Planning for Windows Server 2012 R2

Deploying Windows Server 2012 R2 is a substantial undertaking, even on a small network. Just the task of planning a Windows Server 2012 R2 deployment can be a daunting process, especially in a large enterprise. The larger the business, however, the more important it is for the planning process to be thorough and fully account for the proposed project’s goals and to lay out exactly how those goals will be accomplished.

Accommodating the goals of all the business units in a company can be difficult, and it is best accomplished with a well-planned series of steps that includes checkpoints and plenty of opportunity for management participation. The organization as a whole will benefit from your thorough preparation, and so will the information technology (IT) department. Careful planning can also help you avoid common obstacles by helping you identify potential pitfalls and then determine how best to avoid them or at least be ready for any unavoidable complications.

Your plan: The big picture

A clear road map can help with any complex project, and deploying Windows Server 2012 R2 in the enterprise is certainly a complex project.
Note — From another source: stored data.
(* ===== verification/PhpInterfaces.v ===== *)
(** The PHP module, FreeSense.c: the functions that change interfaces - bridge members, creation,
    addresses, names, VLANs, MTU, flags, capabilities - and those that list interfaces and their
    counters.  The kernel is a state the requests read and change. *)
From Stdlib Require Import ZArith Lia Ascii String.
From stdpp Require Import base list strings numbers gmap.
From S2P Require Import Prelude CProg Dhcpleases FdAddr FdTables Fdns Ifmedia PhpIfaddrs PhpPf.
Open Scope string_scope.
Open Scope list_scope.
Open Scope Z_scope.

(** ** Requests *)

(** [strlcpy(dst, src, size)] into a fresh array: the text it holds. *)
Definition strlcpy (src : string) (size : nat) : string := str_take (size - 1) (c_str src).

(** The text of [ifr_name] and the like. *)
Definition if_name (s : string) : string := strlcpy s IFNAMSIZ.

(** net/if_bridgevar.h *)
Definition BRDGADD : Z := 0.
Definition BRDGDEL : Z := 1.
Definition BRDGGIFFLGS : Z := 2.
Definition BRDGSIFFLGS : Z := 3.

(** [struct ifbreq]: the member, its flags, and the fields the functions hand back as they got them. *)
Record ifbreq : Type := { ifbr_ifsname : string; ifbr_ifsflags : Z; ifbr_others : list Z }.

(** The requests of the interface sockets; [None] and [false] are a result of -1.  The state of the
    kernel is [K]. *)
Class IfCtl (K : Type) : Type := {
  ioctl_SIOCSDRVSPEC : string -> Z -> ifbreq -> K -> option ifbreq * K;
  ioctl_SIOCGDRVSPEC : string -> Z -> ifbreq -> K -> option ifbreq * K;
  ioctl_SIOCIFCREATE : string -> K -> option string * K;
  ioctl_SIOCIFCREATE2 : string -> K -> option string * K;
  ioctl_SIOCIFDESTROY : string -> K -> bool * K;
  ioctl_SIOCAIFADDR : string -> sockaddr -> sockaddr -> K -> bool * K;      (* name, address, mask *)
  ioctl_SIOCDIFADDR : string -> sockaddr -> K -> bool * K;
  ioctl_SIOCDIFADDR_IN6 : string -> sockaddr -> K -> bool * K;
  ioctl_SIOCSIFNAME : string -> string -> K -> bool * K;
  ioctl_SIOCSLANPCP : string -> Z -> K -> bool * K;
  ioctl_SIOCSETVLAN : string -> string * Z -> K -> bool * K;                (* parent and tag *)
  ioctl_SIOCSVLANPCP : string -> Z -> K -> bool * K;
  ioctl_SIOCGIFMTU : string -> K -> option Z * K;
  ioctl_SIOCSIFMTU : string -> Z -> K -> bool * K;
  ioctl_SIOCGIFFLAGS : string -> K -> option (Z * Z) * K;                   (* two shorts: low and high *)
  ioctl_SIOCSIFFLAGS : string -> Z * Z -> K -> bool * K;
  ioctl_SIOCGIFCAP : string -> K -> option (Z * Z) * K;                     (* ifr_reqcap, ifr_curcap *)
  ioctl_SIOCSIFCAP : string -> Z -> K -> bool * K;
  NgNameNode : Z -> string -> string -> K -> bool * K;
  inet_pton6 : string -> option (list Z)
}.

(** [array_init(return_value); add_assoc_string(return_value, "error", msg)] *)
Definition php_error (msg : string) : zval := ZArr [("error", ZStr msg)].

Section requests.
Context {K : Type} `{IfCtl K}.
Implicit Types k : K.

Definition request (ok : zval) (bad : zval) (r : bool * K) : zval * K := (if r.1 then ok else bad, r.2).

(** ** Bridges *)

Definition bridge_req (ifchld : string) : ifbreq :=
  {| ifbr_ifsname := if_name ifchld; ifbr_ifsflags := 0; ifbr_others := repeat 0 8 |}.

Definition bridge_add_member (ifname ifchld : string) k : zval * K :=
  let '(r, k) := ioctl_SIOCSDRVSPEC (if_name ifname) BRDGADD (bridge_req ifchld) k in
  (ZBool (bool_decide (is_Some r)), k).

Definition bridge_del_member (ifname ifchld : string) k : zval * K :=
  let '(r, k) := ioctl_SIOCSDRVSPEC (if_name ifname) BRDGDEL (bridge_req ifchld) k in
  (ZBool (bool_decide (is_Some r)), k).

(** [if (value < 0) { value = -value; flags &= ~(int)value; } else flags |= (int)value;] *)
Definition change_flags (flags value : Z) : Z :=
  if value <? 0 then Z.land flags (Z.lnot (i32 (i64 (- value)))) else Z.lor flags (i32 value).

Definition bridge_member_flags (ifname ifchld : string) (flags : Z) k : zval * K :=
  let '(r, k) := ioctl_SIOCGDRVSPEC (if_name ifname) BRDGGIFFLGS (bridge_req ifchld) k in
  match r with
  | None => (ZBool false, k)
  | Some req =>
      let req := {| ifbr_ifsname := ifbr_ifsname req;
                    ifbr_ifsflags := u32 (change_flags (ifbr_ifsflags req) flags);
                    ifbr_others := ifbr_others req |} in
      let '(r, k) := ioctl_SIOCSDRVSPEC (if_name ifname) BRDGSIFFLGS req k in
      (ZBool (bool_decide (is_Some r)), k)
  end.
A number of firms have developed models to describe IT processes such as planning and systems management. For our purposes, I break down the deployment process into a roughly sequential set of tasks:

  1. Identify the team. For all but the smallest rollouts of a new operating system, a team of people will be involved in both the planning and deployment processes. The actual size and composition of this team will be different in each situation. Collecting the right mixture of skills and expertise will help ensure the success of your project.

  2. Assess your goals. Any business undertaking the move to Windows Server 2012 R2 has many reasons for doing so, only some of which are obvious to the IT department. You need to identify the goals of the entire company carefully before determining the scope of the project to ensure that all critical goals are met.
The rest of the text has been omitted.